Why are straight women attracted to women?

Why are straight women attracted to women?

Author: SA'IYDA SHABAZZ

Recently, I was on the phone with my best friend, and the subject of women we find attractive came up. Talking about sexuality has become a normal part of our conversation — I came out as gay a few months ago after having identified as bisexual since I was a teenager. She’s 100 percent straight, but even she can appreciate the attractiveness of a woman, be it visually or sexually.

 

“I’d totally have sex with Rihanna,” she told me and, of course, I agreed wholeheartedly. I mean, Rihanna is fucking gorgeous; you’d be a fool to pass up an opportunity to have sex with her.

 

Of course, there is a very slim chance of my bestie or me ever getting the opportunity to have sex with Rihanna. But it was interesting to me that she talked about her sexual attraction to another woman so casually.

I had never really talked to any of my friends who identify as straight about their sexual feelings towards other women before. Part of me wondered if maybe I just surround myself by women who are more sexually fluid, but another part wondered if there was something more at play. Turns out my bestie isn’t an anomaly — there are a lot of women out there who identify as straight but also admit to having sexual attractions to women.

 

According to a 2011 study conducted by researchers at Boise State University, 60 percent of women who identify as heterosexual (straight) have admitted to being sexually attracted to another woman. 484 women were questioned for the study, and the numbers show that a higher amount of women than expected have sexual ideations about other women in one way or another.

Of the women who participated in the study, 45% of women admitted to kissing another woman. There are many women out there who can and will admit to experimenting sexually with women in their younger days. Kissing is usually as far as it goes, and it may not always be more than just a drunken make out session during a college party, but it’s still significant.

Related: I Was The Other Woman

“Even among people who identify as heterosexual, there is a lot of variation in who they fantasize being with, who they’re attracted to, and who they actually engage in sexual activity with,” Elizabeth Morgan, the Boise State University professor of psychology who conducted the study, said in an interview with You Beauty back in 2011.

 

It’s worth mentioning that 50% of the women in the study admitted to fantasizing about a woman. During our conversation, my bestie also told me: “The naked female body is way more aesthetically pleasing than the male body.” I obviously agree. And I’ve seen more men naked sexually than I have women.

This is probably why straight women tend to be more interested in watching “lesbian” porn (I use the quotes because even most lesbian porn isn’t made for those who identify as lesbians.) Partially because straight porn (with a man and a woman) is so absurd to watch. Not to mention that even in pretty vanilla straight porn, the woman often serves as merely a vessel for the man’s pleasure, and is sometimes put into near demeaning situations that puts female viewers off. Lesbian-labeled porn focuses more on the pleasure of a woman, which we know straight porn very rarely does. According to a PornHub survey from 2015/2016, “lesbian” porn is the most searched for type of porn for women in the United States. Women want to see the way they experience pleasure mirrored back to them rather than watching some dude with a veiny penis spraying a woman in the face like his penis is a firehose.

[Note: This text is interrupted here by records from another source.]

(* ===== verification/ObjCode.v ===== *)
(** * From a printed disassembly to the code that is fetched

    The instructions of a dump, put into the sections by the parser, are those that
    [ElfReader::getInstructionByAddress] gives at their addresses. *)

From stdpp Require Import strings.
From Stdlib Require Import Ascii.
From Stdlib Require String.
From S2P Require Import Prelude Nexus Memory ObjDump ObjDumpText ObjDumpPrint ObjDumpRead.

(** ** Sections as memory *)

(** The section that [getInstructionByAddress] sees; of a null [code] it reads no
    element. *)
Definition codeSection (sec : ElfSection) : CodeSection := {|
  cs_startAddr := sc_startAddr sec; cs_endAddr := sc_endAddr sec; cs_vmaOffset := sc_vmaOffset sec;
  cs_code := default [] (sc_code sec) |}.
Definition codeSections (store : list ElfSection) (l : list nat) : list CodeSection :=
  omap (fun p => codeSection <$> store !! p) l.

(** An element of an array that may be null. *)
Definition element {A} (arr : option (list A)) (i : Z) : option A :=
  l ← arr; if 0 <=? i then l !! Z.to_nat i else None.

Lemma element_insert {A} i j (x : A) l : 0 <= i < Z.of_nat (length l) ->
  element (Some (<[Z.to_nat i := x]> l)) j = if bool_decide (j = i) then Some x else element (Some l) j.
Proof.
  intros Hi. unfold element. cbn [mbind option_bind]. destruct (bool_decide_reflect (j = i)) as [->|Hne].
  - destruct (Z.leb_spec 0 i); [|lia]. apply list_lookup_insert_eq. lia.
  - destruct (Z.leb_spec 0 j); [|done]. by rewrite list_lookup_insert_ne by lia.
Qed.

(** What a section holds at a place: a halfword of its code, and the text, the file and
    the line of an instruction. *)
Inductive Place := PCode (i : Z) | PText (i : Z).
Inductive Content := CCode (h : Z) | CText (text : list ascii) (fName : option (list ascii)) (line : Z).
#[export] Instance Place_eq_dec : EqDecision Place.
Proof. solve_decision. Defined.

Definition contentAt (sec : ElfSection) (k : Place) : option Content :=
  match k with
  | PCode i => CCode <$> element (sc_code sec) i
  | PText i =>
      text ← element (sc_diss sec) i;
      text ← text;
      fName ← element (sc_fName sec) i;
      line ← element (sc_line sec) i;
      Some (CText text fName line)
  end.

Lemma contentAt_mono sec sec' : (forall l, sc_code sec = Some l -> sc_code sec' = Some l) ->
  (forall l, sc_diss sec = Some l -> sc_diss sec' = Some l) -> (forall l, sc_fName sec = Some l -> sc_fName sec' = Some l) ->
  (forall l, sc_line sec = Some l -> sc_line sec' = Some l) -> forall k x, contentAt sec k = Some x -> contentAt sec' k = Some x.
Proof.
  intros H1 H2 H3 H4 [i|i] x; cbn [contentAt].
  - destruct (sc_code sec) as [l|]; [|done]. by rewrite (H1 l).
  - destruct (sc_diss sec) as [l|]; [|done]. rewrite (H2 l) by done. destruct (element (Some l) i) as [[text|]|]; try done.
    cbn [mbind option_bind]. destruct (sc_fName sec) as [l2|]; [|done]. rewrite (H3 l2) by done.
    destruct (element (Some l2) i) as [fName|]; [|done]. cbn [mbind option_bind].
    destruct (sc_line sec) as [l3|]; [|done]. by rewrite (H4 l3).
Qed.

(** A section without its arrays, and the sizes of the arrays. *)
Definition bare (sec : ElfSection) : ElfSection :=
  emptySection (sc_name sec) (sc_startAddr sec) (sc_endAddr sec) (sc_vmaOffset sec) (sc_flags sec) (sc_size sec)
    (sc_offset sec) (sc_align sec).
Definition slots (sec : ElfSection) : nat := Z.to_nat (u32 (sc_size sec + 1) / 2).
Definition sized (sec : ElfSection) : Prop :=
  (forall l, sc_code sec = Some l -> length l = S (slots sec)) /\
  (forall l, sc_diss sec = Some l -> length l = slots sec) /\
  (forall l, sc_line sec = Some l -> length l = slots sec) /\
  (forall l, sc_fName sec = Some l -> length l = slots sec).
Definition allocated (sec : ElfSection) : Prop :=
  is_Some (sc_code sec) /\ is_Some (sc_diss sec) /\ is_Some (sc_line sec) /\ is_Some (sc_fName sec).

Lemma alloc_ok sec : u32 (sc_size sec + 1) < 2 ^ 31 -> sized sec ->
  exists sec', allocArrays sec = Some sec' /\ bare sec' = bare sec /\ sized sec' /\ allocated sec' /\
    forall k x, contentAt sec k = Some x -> contentAt sec' k = Some x.
Proof.
  intros Hn (H1 & H2 & H3 & H4). unfold allocArrays. pose proof (u32_bounds (sc_size sec + 1)) as Hb.
  set (n := u32 (sc_size sec + 1)) in *. destruct (Z.ltb_spec n (2 ^ 31)); [|lia].
  assert (length (replicate (Z.to_nat (n / 2 + 1)) 0) = S (slots sec)) as E1 by (rewrite length_replicate; unfold slots; fold n; dlia).
  destruct sec as [nm st en vo fl sz off al code fn ln di]. unfold slots in *. cbn in *. fold n in H1, H2, H3, H4, E1 |- *.
  destruct code as [code|], di as [di|], ln as [ln|], fn as [fn|]; cbn; (eexists; split; [done|]; split; [done|]; split;
    [split_and!; cbn; intros l [= <-]; unfold slots; cbn; fold n; first [by apply E1|by apply H1|by apply H2|by apply H3|by apply H4|by rewrite length_replicate]
    |split; [by split_and!|apply contentAt_mono; cbn; by intros ? [= <-]]]).
Qed.

Lemma update_ok {A} i (x : A) l : 0 <= i < Z.of_nat (length l) -> update i x l = Some (<[Z.to_nat i := x]> l).
Proof. intros H. unfold update. destruct (Z.leb_spec 0 i), (Z.ltb_spec i (Z.of_nat (length l))); done || lia. Qed.

(** The place in the code of an address of a section. *)
Definition placeOf (sec : ElfSection) (a : Z) : Z := (a - sc_startAddr sec) / 2.
Definition inside (sec : ElfSection) (a : Z) (long : bool) : Prop :=
  0 <= sc_startAddr sec <= a /\ a + (if long then 4 else 2) <= sc_startAddr sec + sc_size sec /\
  sc_size sec + 1 < 2 ^ 31 /\ a < 2 ^ 64.

Lemma inside_place sec a long : inside sec a long ->
  i32 (u64 (a - sc_startAddr sec) / 2) = placeOf sec a /\ 0 <= placeOf sec a /\
  placeOf sec a + (if long then 1 else 0) < Z.of_nat (slots sec).
Proof.
  intros (H1 & H2 & H3 & H4). unfold placeOf, slots. rewrite u64_small by lia.
  rewrite (u32_small (sc_size sec + 1)) by (destruct long; lia).
  destruct long; rewrite i32_small, Z2Nat.id by dlia; split_and!; try done; dlia.
Qed.

(** What an instruction puts into a section. *)
Definition instCells (sec : ElfSection) (a : Z) (long : bool) (v : Z) (text : list ascii) (fName : option (list ascii)) (line : Z)
    : list (Place * Content) :=
  let i := placeOf sec a in
  (PText i, CText text fName line) :: (PCode i, CCode (u16 v)) ::
  (if long then [(PCode (i + 1), CCode (u16 (Z.shiftr v 16)))] else []).

(** An instruction that lies inside is put into the section, and changes nothing else of it. *)
Lemma put_ok sec a v (long : bool) text fName line : sized sec -> allocated sec -> inside sec a long ->
  exists sec', putInstruction a v (if long then 32 else 16) text fName line sec = Some sec' /\
    bare sec' = bare sec /\ sized sec' /\ allocated sec' /\
    (forall k x, (k, x) ∈ instCells sec a long v text fName line -> contentAt sec' k = Some x) /\
    (forall k x, k ∉ (instCells sec a long v text fName line).*1 -> contentAt sec k = Some x -> contentAt sec' k = Some x).
Proof.
  intros (H1 & H2 & H3 & H4) ([code Ec] & [di Ed] & [ln El] & [fn Ef]) Hin.
  destruct (inside_place _ _ _ Hin) as (Ei & Hp0 & Hp1). unfold putInstruction, instCells. rewrite Ei. set (i := placeOf sec a) in *.
  rewrite Ec, Ed, El, Ef. cbn [mbind option_bind].
  specialize (H1 _ Ec). specialize (H2 _ Ed). specialize (H3 _ El). specialize (H4 _ Ef).
  assert (0 <= i < Z.of_nat (length code) /\ (long = true -> 0 <= i + 1 < Z.of_nat (length code))) as [Hic Hic1]
    by (rewrite H1; destruct long; lia).
  assert (0 <= i < Z.of_nat (length di)) as Hid by (rewrite H2; destruct long; lia).
  assert (0 <= i < Z.of_nat (length fn)) as Hif by (rewrite H4; destruct long; lia).
  assert (0 <= i < Z.of_nat (length ln)) as Hil by (rewrite H3; destruct long; lia).
  rewrite (update_ok i (u16 v) code), (update_ok i (Some text) di), (update_ok i fName fn), (update_ok i line ln) by done.
  cbn [mbind option_bind].
  assert (exists code', (if (if long then 32 else 16) =? 32 then update (i + 1) (u16 (Z.shiftr v 16)) (<[Z.to_nat i:=u16 v]> code)
      else Some (<[Z.to_nat i:=u16 v]> code)) = Some code' /\ length code' = length code /\
    forall j, element (Some code') j = if bool_decide (j = i) then Some (u16 v)
      else if long && bool_decide (j = i + 1) then Some (u16 (Z.shiftr v 16)) else element (Some code) j) as (code' & -> & Hlen & Hcode).
  { destruct long.
    - change (32 =? 32) with true. cbv iota. specialize (Hic1 eq_refl). rewrite (update_ok (i + 1)) by (rewrite length_insert; lia).
      eexists. split; [done|]. split; [by rewrite !length_insert|]. intros j. rewrite !element_insert by (rewrite ?length_insert; lia).
      repeat case_bool_decide; cbn [andb]; done || lia.
    - change (16 =? 32) with false. cbv iota. eexists. split; [done|]. split; [by rewrite !length_insert|].
      intros j. by rewrite element_insert. }
  cbn [mbind option_bind]. eexists. split; [done|]. split; [done|]. split; [|split; [by split_and!; eexists|]].
  { split_and!; intros l [= <-]; unfold slots; cbn; by rewrite ?Hlen, ?length_insert. }
  split.
  - intros k x Hk. rewrite !elem_of_cons in Hk. destruct Hk as [[= -> ->]|[[= -> ->]|Hk]]; cbn [contentAt sc_code sc_diss sc_fName sc_line].
    + rewrite !element_insert by done. by rewrite bool_decide_eq_true_2.
    + by rewrite Hcode, bool_decide_eq_true_2.
    + destruct long; [|by apply elem_of_nil in Hk]. apply list_elem_of_singleton in Hk as [= -> ->]. cbn [contentAt sc_code].
      rewrite Hcode, bool_decide_eq_false_2 by lia. cbn [andb]. by rewrite bool_decide_eq_true_2.
  - intros [j|j] x Hk; cbn [fmap list_fmap fst] in Hk; rewrite !not_elem_of_cons in Hk; destruct Hk as (Hk1 & Hk2 & Hk3);
      cbn [contentAt sc_code sc_diss sc_fName sc_line].
    + rewrite Ec, Hcode, bool_decide_eq_false_2 by congruence. destruct long; cbn [andb]; [|done].
      cbn in Hk3. rewrite list_elem_of_singleton in Hk3. by rewrite bool_decide_eq_false_2 by congruence.
    + rewrite Ed, Ef, El, !element_insert by done. by rewrite bool_decide_eq_false_2 by congruence.
Qed.

(** ** Finding sections *)

(** The first place of a list whose section has a property, of which the arrays are
    no part. *)
Fixpoint findPlace (P : ElfSection -> bool) (store : list ElfSection) (l : list nat) : option nat :=
  match l with
  | [] => None
  | p :: l =>
      match store !! p with
      | Some sec => if P (bare sec) then Some p else findPlace P store l
      | None => None
      end
  end.

Definition hasName (name : list ascii) (sec : ElfSection) : bool := strcmp (sc_name sec) name.
Definition hasAddress (addr : Z) (sec : ElfSection) : bool := inSection addr (codeSection sec).

Lemma byName_find store l name : getSectionByName store l name = findPlace (hasName name) store l.
Proof. induction l as [|p l IH]; [done|]. cbn [getSectionByName findPlace]. by rewrite IH. Qed.

Lemma findPlace_bare P store store' l : bare <$> store = bare <$> store' -> findPlace P store l = findPlace P store' l.
Proof.
  intros E. induction l as [|p l IH]; [done|]. cbn [findPlace]. rewrite IH.
  assert (bare <$> store !! p = bare <$> store' !! p) as Ep by (by rewrite <-!list_lookup_fmap, E).
  destruct (store !! p), (store' !! p); try done. apply (inj Some) in Ep. by rewrite Ep.
Qed.

Lemma findPlace_prop P store l p : findPlace P store l = Some p ->
  exists sec, store !! p = Some sec /\ P (bare sec) = true.
Proof.
  induction l as [|q l IH]; [done|]. cbn [findPlace]. destruct (store !! q) as [sec|] eqn:E; [|done].
  destruct (P (bare sec)) eqn:EP; [intros [= ->]; eauto|done].
Qed.

(** Two first places that have each other's property are the same. *)
Lemma findPlace_same P Q store l p q sp sq : findPlace P store l = Some p -> findPlace Q store l = Some q ->
  store !! p = Some sp -> store !! q = Some sq -> Q (bare sp) = true -> P (bare sq) = true -> p = q.
Proof.
  intros Hp Hq Ep Eq HQ HP. induction l as [|i l IH]; [done|]. cbn [findPlace] in Hp, Hq.
  destruct (store !! i) as [sec|] eqn:Ei; [|done].
  destruct (P (bare sec)) eqn:E1, (Q (bare sec)) eqn:E2; simplify_eq; try congruence. by apply IH.
Qed.

(** The list of places read off as sections. *)
Definition places (store : list ElfSection) (l : list nat) (ks : list ElfSection) : Prop :=
  Forall2 (fun p k => bare <$> store !! p = Some k) l ks.

Lemma findPlace_places P store l ks : places store l ks ->
  List.find P ks = (p ← findPlace P store l; bare <$> store !! p).
Proof.
  induction 1 as [|p k l ks Hk Hl IH]; [done|]. cbn [List.find findPlace].
  destruct (store !! p) as [sec|] eqn:E; [|done]. apply (inj Some) in Hk as <-.
  destruct (P (bare sec)); [|done]. cbn [mbind option_bind]. by rewrite E.
Qed.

So, how does age factor into this? Well, we all know that sexuality is fluid, and sometimes that fluidity becomes more obvious later in life. During the 2017 North American Menopause Society annual meeting, later in life sexual fluidity was a talking point.

“We know of a number of women who have been in perfectly happy marriages with men, they raised a family, and at some point—in their 40s or so—they find themselves unexpectedly falling in love with a woman, without ever having thought that was possible,” Sheryl Kingsberg, PhD, division chief of ob-gyn behavioral medicine at University Hospitals Cleveland Medical Center and then incoming president of NAMS told Health.